That’s the same as saying: “You get richer by making more money”.
Perhaps I am from a younger generation who grew up on basic economics, after the supply-side school was thoroughly refuted.
While all economists believe that increasing LRAS will benefit society, I am failing to see how an energy boom is “supply-side” economics.
Long term growth depends upon:
(i) increases physical capital.
(ii) increases in human capital.
(iii) increases in technology.
While almost all economist agree with this view, there is substantial disagreement on what “supply-side economics” is.
Most people equate supply-side economics with slashing top marginal income tax rates and deregulation.
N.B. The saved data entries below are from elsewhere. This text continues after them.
(** * Tile-generation pipeline of [chunk_reproject_3857_tiles.py]

  A shallow embedding of [chunk_reproject_to_3857_png] and of the helpers it
  calls, followed by the properties of the tile grid, the classifier, the
  manifest store and the resumable driver.

  Conventions of the embedding:
  - Python [int] is [Z]; [//] is [Z.div] (both round towards minus infinity);
  - a [float32] pixel is a [spec_float] (IEEE 754, precision 24, emax 128);
    the classifier only compares pixels, which is exact;
  - a geographic coordinate (a Python [float]) is a [spec_float] too
    (precision 53, emax 1024); the affine arithmetic of rasterio is done
    with the rounding operations of [SpecFloat], in the order in which the
    library performs them;
  - a Python [str] is a [string] whose characters are the code points
    below 256; text with higher code points is outside the embedding;
  - a Python [dict] is an association list in insertion order;
  - an exception is a value of [exn]; effects on the output directory and
    on standard output are threaded through a state-and-exception monad in
    which the state survives a raised exception. *)

From Stdlib Require Import ZArith List String Ascii Bool Lia QArith Qround.
From Stdlib Require Import Permutation DecimalString DecimalN.
From Stdlib Require Import Floats.SpecFloat.
Import ListNotations.

Set Implicit Arguments.
Set Warnings "-register-all".

(* ================================================================= *)
(** ** Python values, exceptions *)

Module Py.
(** C6.  When the turn reached after [n] failed attempts is the first
    successful acquisition: in one-shot mode the process exits with status 0
    in that turn, and the only sleeps of the whole loop are the [n] sleeps of
    five seconds that followed the failed attempts (none for the rotation
    interval, none at all when the first attempt succeeds); in continuous
    mode the turn ends with a sleep of exactly the configured rotation
    interval, after which the loop goes on with the next attempt. *)
Theorem C6_exit_or_sleep_the_interval env c (encoded : string) (n : nat) (w : World) :
  (forall i, (attempt w <= i < attempt w + n)%nat ->
             attempt_fails env c encoded i = true) ->
  attempt_succeeds env c encoded (attempt w + n) = true ->
  (Onetime c = true ->
   exists w' delta,
     (forall fuel, run_loop env c (n + S fuel) encoded w = (Exit 0, w')) /\
     trace w' = trace w ++ delta ++ [EvExit 0] /\
     List.filter is_sleep delta = repeat (EvSleep (5 * Second)) n /\
     List.filter is_exit delta = []) /\
  (Onetime c = false ->
   exists w' delta,
     (forall fuel, run_loop env c (n + S fuel) encoded w = run_loop env c fuel encoded w') /\
     trace w' = trace w ++ delta ++ [EvSleep (Expiry c)] /\
     List.filter is_sleep delta = repeat (EvSleep (5 * Second)) n /\
     List.filter is_exit delta = [] /\
     attempt w' = S (attempt w + n)).
Proof.
  intros Hall Hok.
  destruct (run_loop_failures env c encoded n w Hall)
    as (wn & dn & Hloop & Htn & Hsn & Hen & Han & _).
  rewrite <- Han in Hok.
  destruct (run_turn_succeeded env c encoded wn Hok) as (w1 & d & HP & Ht1 & Ha1 & Hrun).
  destruct (calm_quiet d HP) as [Hsd Hed].
  split; intros Hmode; rewrite Hmode in Hrun.
  - eexists. exists (dn ++ attempt_log env c :: d ++
                     [success_log env c; EvSend true; onetime_log]).
    split; [| split; [| split]].
    + intros fuel. rewrite Hloop. simpl. unfold bind at 1. rewrite Hrun. reflexivity.
    + simpl. rewrite Ht1, Htn. rewrite <- !app_assoc. simpl. now rewrite <- !app_assoc.
    + rewrite List.filter_app, Hsn. simpl. rewrite List.filter_app, Hsd. simpl.
      now rewrite app_nil_r.
    + rewrite List.filter_app, Hen. simpl. rewrite List.filter_app, Hed. reflexivity.
  - eexists. exists (dn ++ attempt_log env c :: d ++
                     [success_log env c; EvSend true; rotation_log env c]).
    split; [| split; [| split; [| split]]].
    + intros fuel. rewrite Hloop. simpl. unfold bind at 1. rewrite Hrun.
      unfold bind at 1. unfold next_turn. reflexivity.
    + simpl. rewrite Ht1, Htn. rewrite <- !app_assoc. simpl. now rewrite <- !app_assoc.
    + rewrite List.filter_app, Hsn. simpl. rewrite List.filter_app, Hsd. simpl.
      now rewrite app_nil_r.
    + rewrite List.filter_app, Hen. simpl. rewrite List.filter_app, Hed. reflexivity.
    + simpl. now rewrite Ha1, Han.
Qed.

Lemma C6_exit_or_sleep_the_interval_witness :
  (Onetime (Demo.with_onetime Demo.config) = true ->
   exists w' delta,
     (forall fuel, run_loop Demo.third_time_lucky (Demo.with_onetime Demo.config)
                            (2 + S fuel) "PEM CSR" Demo.renewed = (Exit 0, w')) /\
     trace w' = trace Demo.renewed ++ delta ++ [EvExit 0] /\
     List.filter is_sleep delta = repeat (EvSleep (5 * Second)) 2 /\
     List.filter is_exit delta = []) /\
  (Onetime (Demo.with_onetime Demo.config) = false ->
   exists w' delta,
     (forall fuel, run_loop Demo.third_time_lucky (Demo.with_onetime Demo.config)
                            (2 + S fuel) "PEM CSR" Demo.renewed =
                   run_loop Demo.third_time_lucky (Demo.with_onetime Demo.config)
                            fuel "PEM CSR" w') /\
     trace w' = trace Demo.renewed ++ delta ++
                [EvSleep (Expiry (Demo.with_onetime Demo.config))] /\
     List.filter is_sleep delta = repeat (EvSleep (5 * Second)) 2 /\
     List.filter is_exit delta = [] /\
     attempt w' = S (attempt Demo.renewed + 2)).
Proof.
  apply (C6_exit_or_sleep_the_interval Demo.third_time_lucky
           (Demo.with_onetime Demo.config) "PEM CSR" 2 Demo.renewed).
  - intros i Hi. simpl in Hi.
    destruct i as [|[|i]]; [reflexivity | reflexivity | lia].
  - reflexivity.
Defined.

(** C7. A signing attempt addresses [{endpoint}/api/v1/cfssl/authsign] with
    the envelope made of the token and the request exactly when the
    configured token is not empty, and [{endpoint}/api/v1/cfssl/sign] with
    the plain request otherwise.  In both cases the envelope goes through
    [json.Marshal] and the exchange is one POST of the resulting text to that
    address (no exchange takes place when the text or the request cannot be
    built, and the error is returned). *)
Theorem C7_one_post_to_the_chosen_path env c (request : SigningRequest) (w : World) :
  exists url payload delta,
    signing_target c request = (url, payload) /\
    (EndpointToken c <> "" ->
     url = EndpointURL c +:+ "/api/v1/cfssl/authsign" /\
     payload = AuthBody (mkAuthSigningRequest (EndpointToken c) request)) /\
    (EndpointToken c = "" ->
     url = EndpointURL c +:+ "/api/v1/cfssl/sign" /\
     payload = PlainBody request) /\
    trace (snd (doSigningRequest env c request w)) = trace w ++ delta /\
    match json_Marshal env payload with
    | Good body =>
        match http_NewRequest env "POST" url body with
        | None => delta = [EvHTTP "POST" url body]
        | Some err =>
            delta = [] /\ fst (doSigningRequest env c request w) = Val (Bad err)
        end
    | Bad err =>
        delta = [] /\ fst (doSigningRequest env c request w) = Val (Bad err)
    end.
Proof.
  pose proof (request_events_cases env c request) as Hev.
  pose proof (doSigningRequest_trace env c request w) as Htr.
  destruct (signing_target c request) as [url payload] eqn:Etarget.
  exists url, payload, (request_events env c request).
  split; [reflexivity |].
  unfold signing_target in Etarget.
  split; [| split; [| split; [exact Htr |]]].
  - intros Htok. rewrite (eqb_empty_false _ Htok) in Etarget. simpl in Etarget.
    now inversion Etarget.
  - intros Htok. rewrite Htok in Etarget. simpl in Etarget. now inversion Etarget.
  - unfold doSigningRequest, signing_target. unfold signing_target in Hev.
    destruct (negb (String.eqb (EndpointToken c) ""));
      inversion Etarget; subst url payload;
      (destruct (json_Marshal env _) as [body|err]; [| now split]);
      (destruct (http_NewRequest env "POST" _ body) as [err|]; [now split | exact Hev]).
Qed.
(** * add-connect-calls.py: the bracket-matching rewriter

    A shallow embedding of [src/add-connect-calls.py] and the properties of
    its line rewriter.

    Conventions of the model.
    - A Python [str] is a [string]; a character is an [ascii], read as the
      code point of that number (the model covers text whose code points are
      below 256).
    - [lines], [output_lines] are [list string]; [output_lines.append(x)] is
      [output_lines ++ [x]]; [lines[i]] guarded by [i < len(lines)] is the
      lookup [lines !! i].
    - [bracket_count] is a Python integer, hence a [Z].
    - The two [while] loops are fixpoints on a fuel argument; they are run
      with as many steps as the list has lines plus one, which is shown to be
      enough ([inner_while_fuel], [outer_while_fuel]).
    - A file system is a finite map from the paths that exist to the bytes
      they hold, with the errors [open] ends with for some of them. The text
      layer of [open] in text mode (the codec of the locale, the universal
      newlines on reading, the line separator on writing) is a component of
      the world a run takes place in. *)

From Stdlib Require Import String Ascii ZArith Lia.
From stdpp Require Import base option list numbers strings gmap.

Local Open Scope string_scope.
Local Open Scope Z_scope.
Local Open Scope list_scope.

(** ** Characters *)

Definition TAB : ascii := ascii_of_nat 9.
Definition NL : ascii := ascii_of_nat 10.
Definition LBRACE : ascii := "{"%char.
Definition RBRACE : ascii := "}"%char.
Definition QUOTE : ascii := ascii_of_nat 34.
Definition CR : ascii := ascii_of_nat 13.

Definition between (lo hi : nat) (c : ascii) : bool :=
  let n := nat_of_ascii c in (lo <=? n)%nat && (n <=? hi)%nat.

(** [\s] of a [str] pattern: Unicode white space, here below code point 256. *)
Definition is_space (c : ascii) : bool :=
  between 9 13 c || between 28 32 c || between 133 133 c || between 160 160 c.

(** [\w] of a [str] pattern: Unicode alphanumerics and the underscore, here
    below code point 256. *)
Definition is_word (c : ascii) : bool :=
  between 48 57 c || between 65 90 c || between 95 95 c || between 97 122 c
  || between 170 170 c || between 178 179 c || between 181 181 c
  || between 185 186 c || between 188 190 c || between 192 214 c
  || between 216 246 c || between 248 255 c.

(** ** The pattern of line 18, as a backtracking matcher *)

Module Re.

(** The alternatives a pattern has on an input, in the order in which the
    backtracking engine tries them; each one is the text it captured and
    the input it left. *)
Definition matcher (A : Type) : Type := string → list (A * string).

Definition ret {A} (a : A) : matcher A := λ inp, [(a, inp)].

Definition bind {A B} (m : matcher A) (k : A → matcher B) : matcher B :=
  λ inp, flat_map (λ r, k (fst r) (snd r)) (m inp).

Fixpoint strip_prefix (p s : string) : option string :=
  match p, s with
  | EmptyString, _ => Some s
  | String a p', String b s' =>
      if Ascii.eqb a b then strip_prefix p' s' else None
  | String _ _, EmptyString => None
  end.

(** A literal. *)
Definition lit (p : string) : matcher unit :=
  λ inp, match strip_prefix p inp with
         | Some rest => [(tt, rest)]
         | None => []
         end.

(** [c*] for a character class, greedy: the longest run first. *)
Fixpoint star (cls : ascii → bool) (inp : string) : list (string * string) :=
  match inp with
  | String c rest =>
      if cls c
      then map (λ r, (String c (fst r), snd r)) (star cls rest)
             ++ [(EmptyString, inp)]
      else [(EmptyString, inp)]
  | EmptyString => [(EmptyString, inp)]
  end.

(** [c+] for a character class, greedy. *)
Definition plus (cls : ascii → bool) : matcher string :=
  λ inp, match inp with
         | String c rest =>
             if cls c
             then map (λ r, (String c (fst r), snd r)) (star cls rest)
             else []
         | EmptyString => []
         end.

(** [(r)?], greedy: [r] first, then nothing. *)
Definition opt (m : matcher unit) : matcher unit :=
  λ inp, m inp ++ [(tt, inp)].

(** [r1|r2]: [r1] first. *)
Definition alt (m1 m2 : matcher unit) : matcher unit :=
  λ inp, m1 inp ++ m2 inp.

(** [re.match]: the first alternative that succeeds, anchored at the start
    of the line. *)
Definition re_match {A} (m : matcher A) (line : string) : option A :=
  match m line with
  | r :: _ => Some (fst r)
  | [] => None
  end.

End Re.

Notation "m >>= k" := (Re.bind m k)
  (at level 99, k at level 200, only parsing).
Notation "m ;;; k" := (Re.bind m (λ _, k))
  (at level 99, k at level 200, only parsing).

(** [\s*(\w+)\s*:=\s*(spatial\.)?New(BasicRoom|BasicRoomOrchestrator)\(],
    yielding group 1. *)
Definition declaration : Re.matcher string :=
  Re.star is_space ;;;
  Re.plus is_word >>= λ var_name,
  Re.star is_space ;;;
  Re.lit ":=" ;;;
  Re.star is_space ;;;
  Re.opt (Re.lit "spatial.") ;;;
  Re.lit "New" ;;;
  Re.alt (Re.lit "BasicRoom") (Re.lit "BasicRoomOrchestrator") ;;;
  Re.lit "(" ;;;
  Re.ret var_name.

(** [re.match(...)] of line 18 followed by [match.group(1)]. *)
Definition match_decl (line : string) : option string :=
  Re.re_match declaration line.

(** ** The pattern, said on the text of a line *)

(** Every character of [s] is in the class. *)
Fixpoint every (cls : ascii → bool) (s : string) : bool :=
  match s with
  | EmptyString => true
  | String c s => cls c && every cls s
  end.

(** The line is white space, the identifier [v], white space, [:=], white
    space, an optional [spatial.], [New], one of the two names, an opening
    parenthesis, and any text. *)
Definition declaration_shape (line v : string) : Prop :=
  ∃ ws1 ws2 ws3 qual name tail,
    line = ws1 +:+ v +:+ ws2 +:+ ":=" +:+ ws3 +:+ qual +:+ "New" +:+ name
               +:+ "(" +:+ tail
    ∧ every is_space ws1 = true
    ∧ every is_word v = true ∧ v ≠ EmptyString
    ∧ every is_space ws2 = true
    ∧ every is_space ws3 = true
    ∧ (qual = EmptyString ∨ qual = "spatial.")
    ∧ (name = "BasicRoom" ∨ name = "BasicRoomOrchestrator").

(** The text is empty or begins outside the class. *)
Definition stops_class (cls : ascii → bool) (x : string) : Prop :=
  match x with
  | EmptyString => True
  | String c _ => cls c = false
  end.

(** ** The rewriter, lines 10-50 *)

(** The f-string of line 38. *)
Definition connect_line (var_name : string) : string :=
  String TAB (var_name +:+ ".ConnectToEventBus(eventBus)" +:+ String NL EmptyString).

(** The variables the brace scan updates. *)
Record scan_state : Type := ScanState {
  bracket_count : Z;
  found_opening : bool;
  output_lines : list string
}.

(** [found_opening and bracket_count == 0], lines 36 and 41. *)
Definition closed (st : scan_state) : bool :=
  found_opening st && (bracket_count st =? 0).

(** Lines 29-39, [for char in current_line]. The boolean tells whether the
    loop was left through [break]. *)
Fixpoint for_chars (var_name current_line : string) (st : scan_state)
  : scan_state * bool :=
  match current_line with
  | EmptyString => (st, false)
  | String char rest =>
      if Ascii.eqb char LBRACE then
        for_chars var_name rest
          (ScanState (bracket_count st + 1) true (output_lines st))
      else if Ascii.eqb char RBRACE then
        let st := ScanState (bracket_count st - 1) (found_opening st)
                    (output_lines st) in
        if closed st then
          (ScanState (bracket_count st) (found_opening st)
             (output_lines st ++ [connect_line var_name]), true)
        else for_chars var_name rest st
      else for_chars var_name rest st
  end.

(** Lines 27-46, [while j < len(lines)]: the final [j] and state. *)
Fixpoint inner_while (fuel : nat) (lines : list string) (var_name : string)
    (i j : nat) (st : scan_state) : option (nat * scan_state) :=
  match fuel with
  | O => None
  | S fuel =>
      match lines !! j with
      | None => Some (j, st)
      | Some current_line =>
          let st := fst (for_chars var_name current_line st) in
          if closed st then Some (j, st)
          else
            let st :=
              if (i <? j)%nat
              then ScanState (bracket_count st) (found_opening st)
                     (output_lines st ++ [current_line])
              else st in
            inner_while fuel lines var_name i (j + 1)%nat st
      end
  end.

(** Lines 13-50, [while i < len(lines)], with [out] for the list
    [output_lines]: its final value. *)
Fixpoint outer_while (fuel : nat) (lines : list string) (i : nat)
    (out : list string) : option (list string) :=
  match fuel with
  | O => None
  | S fuel =>
      match lines !! i with
      | None => Some out
      | Some line =>
          let out := out ++ [line] in
          match match_decl line with
          | Some var_name =>
              match inner_while (S (length lines)) lines var_name i i
                      (ScanState 0 false out) with
              | Some (j, st) =>
                  outer_while fuel lines (j + 1)%nat (output_lines st)
              | None => None
              end
          | None => outer_while fuel lines (i + 1)%nat out
          end
      end
  end.

(** The outer loop resumed at line [i] with [out] written so far. *)
Definition run_outer (lines : list string) (i : nat) (out : list string)
  : option (list string) :=
  outer_while (S (length lines)) lines i out.

(** Lines 10-50: from [lines] to the final [output_lines]. *)
Definition fix_lines (lines : list string) : option (list string) :=
  run_outer lines 0 [].

(** ** Files and the command line, lines 7-8 and 52-62 *)

(** Reading in text mode with the default [newline]: a carriage return
    followed by a line feed, and a carriage return alone, are both read as
    one line feed. *)
Fixpoint universal_newlines (s : string) : string :=
  match s with
  | EmptyString => EmptyString
  | String c rest =>
      if Ascii.eqb c CR then
        String NL
          match rest with
          | String c' rest' =>
              if Ascii.eqb c' NL then universal_newlines rest'
              else universal_newlines rest
          | EmptyString => EmptyString
          end
      else String c (universal_newlines rest)
  end.

(** A text cut after each line feed; a last line without line feed is kept
    as it is. *)
Fixpoint cut_lines (text : string) : list string :=
  match text with
  | EmptyString => []
  | String c rest =>
      if Ascii.eqb c NL then String c EmptyString :: cut_lines rest
      else match cut_lines rest with
           | [] => [String c EmptyString]
           | l :: ls => String c l :: ls
           end
  end.

(** [f.readlines()] of a file opened with [open(filename, 'r')], on the
    decoded content of the file. *)
Definition readlines (text : string) : list string :=
  cut_lines (universal_newlines text).

(** The text that [f.writelines(output_lines)] hands to the file, before
    the text layer turns the newlines and encodes. *)
Definition writelines (output_lines : list string) : string :=
  foldr String.append EmptyString output_lines.

(** Writing in text mode with the default [newline]: each line feed is
    written as the line separator of the platform. *)
Fixpoint translate_newlines (sep s : string) : string :=
  match s with
  | EmptyString => EmptyString
  | String c rest =>
      if Ascii.eqb c NL then sep +:+ translate_newlines sep rest
      else String c (translate_newlines sep rest)
  end.

Inductive exn : Type :=
| FileNotFoundError (filename : string)
| IsADirectoryError (filename : string)
| PermissionError (filename : string)
| UnicodeDecodeError
| UnicodeEncodeError.

Inductive result : Type := Returned | Raised (e : exn).

(** The text layer of [open] in text mode: the codec of the locale, from
    bytes to text and back, each failing on what it cannot convert, and
    [os.linesep]. *)
Record locale : Type := Locale {
  decode : string → option string;
  encode : string → option string;
  linesep : string
}.

(** What the program can observe and change: the paths that exist with the
    bytes they hold, what was printed, and the calls of [open] with their
    mode; and what it finds: the error, if any, with which [open] ends for
    an existing path and a mode (a directory, a missing permission), and
    the text layer. *)
Record world : Type := World {
  files : gmap string string;
  stdout : list string;
  opened : list (string * string);
  refuses : string → string → option exn;
  text_layer : locale
}.

Definition open_ (filename mode : string) (w : world) : world :=
  World (files w) (stdout w) (opened w ++ [(filename, mode)])
    (refuses w) (text_layer w).

Definition print (s : string) (w : world) : world :=
  World (files w) (stdout w ++ [s]) (opened w) (refuses w) (text_layer w).

Definition write_file (filename bytes : string) (w : world) : world :=
  World (<[filename := bytes]> (files w)) (stdout w) (opened w)
    (refuses w) (text_layer w).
Perhaps, you are a correct, that this “supply-side” recovery is the result from deregulating energy.
However, as your map clearly shows, most of these gains are coming from North Dakota, where a California mall has more people shopping in it than the whole state of ND.
I am skeptical to believe that “supply-side” factors are responsible for this “growth”. If they are, it is strictly due to deregulation, and mostly selling off our natural assets, for private gains.
Anyways, I am interested to hear about the “supply-side” success story of ND, and how this successful story can be achieved on a national level, using the same basic economic principles.
Plus there’s like 650k people in all of North Dakota. Greater Los Angeles has, what, 11 million? So a booming energy sector has more impact.
Ricardo says “When the minimum wage is increased every year as it was in the US at the start of the Great Recession you have serious dislocaiton of those workers at that level.”
But the graph shows clearly that the youth participation rate has been dropping at an almost constant rate since 2000, although there were no increases in the minimum wage until the recession. In any case, after the recent spate of rises, the real value of the minimum wage is now about the same as it was in the mid-eighties, under Saint Ron.
There is a serious problem here, which cannot be dealt with by the simplistic approach of reducing wages and removing regulations.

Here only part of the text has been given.